Günler öncesinde bu bölümü dün akşam yayımlayacağımı söylemiştim fakat kendimi iyi hissetmediğim için bugün paylaşmaya karar verdim sonra. Buraya yazıp haber vermeyi unutmuşum fakat üzülerek görüyorum ki zaten bu gecikmeyi fark eden, eksikliği hisseden, onları bekleyen kimse de olmamış. İşte bu, istemsizce yüreğimi ezip geçen bir durum. Belki de tam da bu yüzden artık bu hikâyeyi yazmaya bir son vermem gerekiyordur.

Yine çok konuştum, artık susuyorum.

Dilerim bölümü beğenerek okursunuz. Düşüncelerinizi paylaştığınız ve burada olduğunuz için çok teşekkürler.

Sevgiler.

—Ayça.
Instagram: thequenes
Twitter: thequenes
Ask.fm: thequenes



13 Kasım
11.57, akşam.

Bugün bir nefesle doldu seneler hayatına ve gözlerini açtın dünyaya.

Gece üzerimize çökmeden önce yeni yaşını kutlamak, birlikte geçireceğimiz her bir yılın şerefine yanında olmak istedim yelkovan kendini akrebin ağında bulduğunda.

Yapamadım.

Kendimi güvende hissettiğim küçük parkta sabahın erken saatlerinde yürüyüş yaparken yakaladı karanlık beni, önce kollarımı sardı zehirli sarmaşıkları, sonra kirli bir perde kesti nefesimi. Gözlerimi tekrar açtığımda yorgundum ve tanıdık olmayan bir rüzgâr sarmıştı öncesinde yalnızca doğum gününe dair fikirlerle dolu olan zihnimi.

Bileklerimi bir arada tutan ip tenimi keserken nerede olduğumu anlamaya çalıştım lakin kapalı perdeler bana geçit vermiyor, oturduğum eski koltuğun haricinde içinde pek bir mobilya bulunmayan oda hiçbir ipucu vermiyordu. Duvarlar kir ile nemden renk değiştirmişti ve tavandan düşen ufak damlaların sesi eşliğinde yakıcı bir koku da etrafımı çevrelemişti fakat bütün bunlar, aradığım cevabı bulmam için yeterli gelmiyordu.

Korku karnıma ağır bir bataklık gibi çöküp midemin bulanmasına neden olurken cılız birkaç mum ışığıyla aydınlanan odanın kapısı gürültülü bir şekilde açıldı ve içeriye daha önce hiç görmediğim iki genç adam girdi.

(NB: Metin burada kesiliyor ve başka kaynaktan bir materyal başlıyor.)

(** * Order / payment lifecycle of the web shop (app/models.py, app/services.py)

    A shallow embedding of the service layer.  The SQLModel tables become
    keyed row lists, every service method becomes a function in a small
    store-and-exception monad, and what a method reads from its
    environment ([datetime.utcnow()], [uuid.uuid4()]) is an explicit
    argument: one instant per method body entered, one uuid string per
    identifier built.  Logging has no effect on the store or on results
    and is left out.

    The properties proved at the end follow the order/payment lifecycle:
    what a checkout writes, when it refuses, what completing and
    cancelling a payment overwrite, and which tables each call leaves
    alone. *)

From Stdlib Require Import ZArith List String Ascii Bool Lia DecimalString.
Import ListNotations.
Local Open Scope Z_scope.
Local Open Scope string_scope.

Set Implicit Arguments.

(** ** Scalars *)

(** [decimal.Decimal] with [decimal_places=2]: the amount in hundredths. *)
Definition Decimal := Z.

(** A naive [datetime] as returned by [datetime.utcnow()]. *)
Record datetime := {
  year : nat; month : nat; day : nat;
  hour : nat; minute : nat; second : nat; microsecond : nat
}.

Module PaymentStatus.
Inductive t := PENDING | COMPLETED | FAILED | CANCELLED.
End PaymentStatus.

Module OrderStatus.
Inductive t :=
  CREATED | PAYMENT_PENDING | PAID | PROCESSING | SHIPPED | DELIVERED | CANCELLED.
End OrderStatus.

(** ** String helpers used by the identifier formats *)

(** [str.upper()] on ASCII text. *)
Definition upper_ascii (c : ascii) : ascii :=
  let n := nat_of_ascii c in
  if ((97 <=? n) && (n <=? 122))%nat then ascii_of_nat (n - 32) else c.

Fixpoint upper (s : string) : string :=
  match s with
  | EmptyString => EmptyString
  | String c s' => String (upper_ascii c) (upper s')
  end.

(** [s.replace('-', '')]. *)
Fixpoint remove_hyphens (s : string) : string :=
  match s with
  | EmptyString => EmptyString
  | String c s' =>
      if Ascii.eqb c "-"%char then remove_hyphens s' else String c (remove_hyphens s')
  end.

(** [s[:n]]: the first [n] characters, fewer when [s] is shorter. *)
Definition prefix_of (n : nat) (s : string) : string := substring 0 n s.

Fixpoint zeros (n : nat) : string :=
  match n with O => EmptyString | S n' => String "0"%char (zeros n') end.

(** A number in decimal, left-padded with zeros to [width] digits. *)
Definition zero_padded (width n : nat) : string :=
  let digits := NilZero.string_of_uint (Nat.to_uint n) in
  zeros (width - String.length digits) ++ digits.

(** [dt.strftime('%Y%m%d')]. *)
Definition strftime_Ymd (dt : datetime) : string :=
  zero_padded 4 (year dt) ++ zero_padded 2 (month dt) ++ zero_padded 2 (day dt).

(** ** Persistent models (app/models.py) *)

Module Product.
Record t := {
  id : option Z;
  name : string;
  description : string;
  price : Decimal;
  is_active : bool;
  stock_quantity : Z;
  sku : option string;
  category : option string;
  image_url : option string;
  created_at : datetime;
  updated_at : datetime
}.
Definition with_id (k : option Z) (p : t) : t :=
  {| id := k; name := name p; description := description p; price := price p;
     is_active := is_active p; stock_quantity := stock_quantity p; sku := sku p;
     category := category p; image_url := image_url p;
     created_at := created_at p; updated_at := updated_at p |}.
End Product.

Module Customer.
Record t := {
  id : option Z;
  email : string;
  first_name : string;
  last_name : string;
  phone : option string;
  created_at : datetime;
  updated_at : datetime
}.
Definition with_id (k : option Z) (c : t) : t :=
  {| id := k; email := email c; first_name := first_name c;
     last_name := last_name c; phone := phone c;
     created_at := created_at c; updated_at := updated_at c |}.
End Customer.

Module Order.
Record t := {
  id : option Z;
  order_number : string;
  customer_id : Z;
  status : OrderStatus.t;
  total_amount : Decimal;
  currency : string;
  shipping_first_name : string;
  shipping_last_name : string;
  shipping_address_line1 : string;
  shipping_address_line2 : option string;
  shipping_city : string;
  shipping_state : string;
  shipping_postal_code : string;
  shipping_country : string;
  created_at : datetime;
  updated_at : datetime
}.
Definition with_id (k : option Z) (o : t) : t :=
  {| id := k; order_number := order_number o; customer_id := customer_id o;
     status := status o; total_amount := total_amount o; currency := currency o;
     shipping_first_name := shipping_first_name o;
     shipping_last_name := shipping_last_name o;
     shipping_address_line1 := shipping_address_line1 o;
     shipping_address_line2 := shipping_address_line2 o;
     shipping_city := shipping_city o; shipping_state := shipping_state o;
     shipping_postal_code := shipping_postal_code o;
     shipping_country := shipping_country o;
     created_at := created_at o; updated_at := updated_at o |}.
(** [order.status = s; order.updated_at = now]. *)
Definition set_status (s : OrderStatus.t) (now : datetime) (o : t) : t :=
  {| id := id o; order_number := order_number o; customer_id := customer_id o;
     status := s; total_amount := total_amount o; currency := currency o;
     shipping_first_name := shipping_first_name o;
     shipping_last_name := shipping_last_name o;
     shipping_address_line1 := shipping_address_line1 o;
     shipping_address_line2 := shipping_address_line2 o;
     shipping_city := shipping_city o; shipping_state := shipping_state o;
     shipping_postal_code := shipping_postal_code o;
     shipping_country := shipping_country o;
     created_at := created_at o; updated_at := now |}.
End Order.

Module OrderItem.
Record t := {
  id : option Z;
  order_id : Z;
  product_id : Z;
  quantity : Z;
  unit_price : Decimal;
  total_price : Decimal
}.
Definition with_id (k : option Z) (i : t) : t :=
  {| id := k; order_id := order_id i; product_id := product_id i;
     quantity := quantity i; unit_price := unit_price i;
     total_price := total_price i |}.
End OrderItem.

Module Payment.
Record t := {
  id : option Z;
  order_id : Z;
  payment_method : string;
  status : PaymentStatus.t;
  amount : Decimal;
  currency : string;
  paypal_payment_id : option string;
  paypal_payer_id : option string;
  paypal_payment_token : option string;
  transaction_id : option string;
  payment_data : option (list (string * string));
  created_at : datetime;
  updated_at : datetime;
  completed_at : option datetime
}.
Definition with_id (k : option Z) (p : t) : t :=
  {| id := k; order_id := order_id p; payment_method := payment_method p;
     status := status p; amount := amount p; currency := currency p;
     paypal_payment_id := paypal_payment_id p;
     paypal_payer_id := paypal_payer_id p;
     paypal_payment_token := paypal_payment_token p;
     transaction_id := transaction_id p; payment_data := payment_data p;
     created_at := created_at p; updated_at := updated_at p;
     completed_at := completed_at p |}.
(** The five assignments of [complete_paypal_payment]. *)
Definition complete (payer : string) (now : datetime) (txn : string) (p : t) : t :=
  {| id := id p; order_id := order_id p; payment_method := payment_method p;
     status := PaymentStatus.COMPLETED; amount := amount p; currency := currency p;
     paypal_payment_id := paypal_payment_id p;
     paypal_payer_id := Some payer;
     paypal_payment_token := paypal_payment_token p;
     transaction_id := Some txn; payment_data := payment_data p;
     created_at := created_at p; updated_at := now;
     completed_at := Some now |}.
(** The two assignments of [cancel_paypal_payment]. *)
Definition cancel (now : datetime) (p : t) : t :=
  {| id := id p; order_id := order_id p; payment_method := payment_method p;
     status := PaymentStatus.CANCELLED; amount := amount p; currency := currency p;
     paypal_payment_id := paypal_payment_id p;
     paypal_payer_id := paypal_payer_id p;
     paypal_payment_token := paypal_payment_token p;
     transaction_id := transaction_id p; payment_data := payment_data p;
     created_at := created_at p; updated_at := now;
     completed_at := completed_at p |}.
End Payment.

(** ** Request / response schemas *)

Module PayPalPaymentRequest.
Record t := {
  product_id : Z;
  customer_email : string;
  customer_first_name : string;
  customer_last_name : string;
  shipping_address_line1 : string;
  shipping_address_line2 : option string;
  shipping_city : string;
  shipping_state : string;
  shipping_postal_code : string;
  shipping_country : string;
  phone : option string
}.
End PayPalPaymentRequest.

Module PayPalPaymentResponse.
Record t := {
  payment_id : string;
  payment_url : string;
  order_id : Z;
  status : PaymentStatus.t
}.
End PayPalPaymentResponse.

Module ProductCreate.
Record t := {
  name : string;
  description : string;
  price : Decimal;
  stock_quantity : Z;
  sku : option string;
  category : option string;
  image_url : option string;
  is_active : bool
}.
End ProductCreate.

(** The [shipping_data] dict of [OrderService.create_order].  The method
    reads exactly these eight keys and its one caller fills all of them, so
    the dict is a record here; [shipping_address_line2] is the key read with
    [.get], whose value may be [None]. *)
Module ShippingData.
Record t := {
  shipping_first_name : string;
  shipping_last_name : string;
  shipping_address_line1 : string;
  shipping_address_line2 : option string;
  shipping_city : string;
  shipping_state : string;
  shipping_postal_code : string;
  shipping_country : string
}.
End ShippingData.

Bana bakmadan bir süre kendi aralarında fısıltı halinde konuşmaya devam ettiler, dakikalar sonra kızıl, uzun saçlara sahip olan adam duyabileceğim bir şekilde "Bunun iyi bir fikir olmadığını söylemiştim," diyerek parmağını bana uzattığında ilk kez bakışlarımız karşılaştı fakat hemen yıkmadı aradaki bağı.

Bana bakmaya devam ederken "Bizim derdimiz eşiyle, onunla değil," dediğinde çattım kaşlarımı, karşısındaki uzun boylu, yüzünde koyu sakallının dahi gizleyemediği derin bir yara izi olan adam da ona katılıp gözlerimin içine baktı.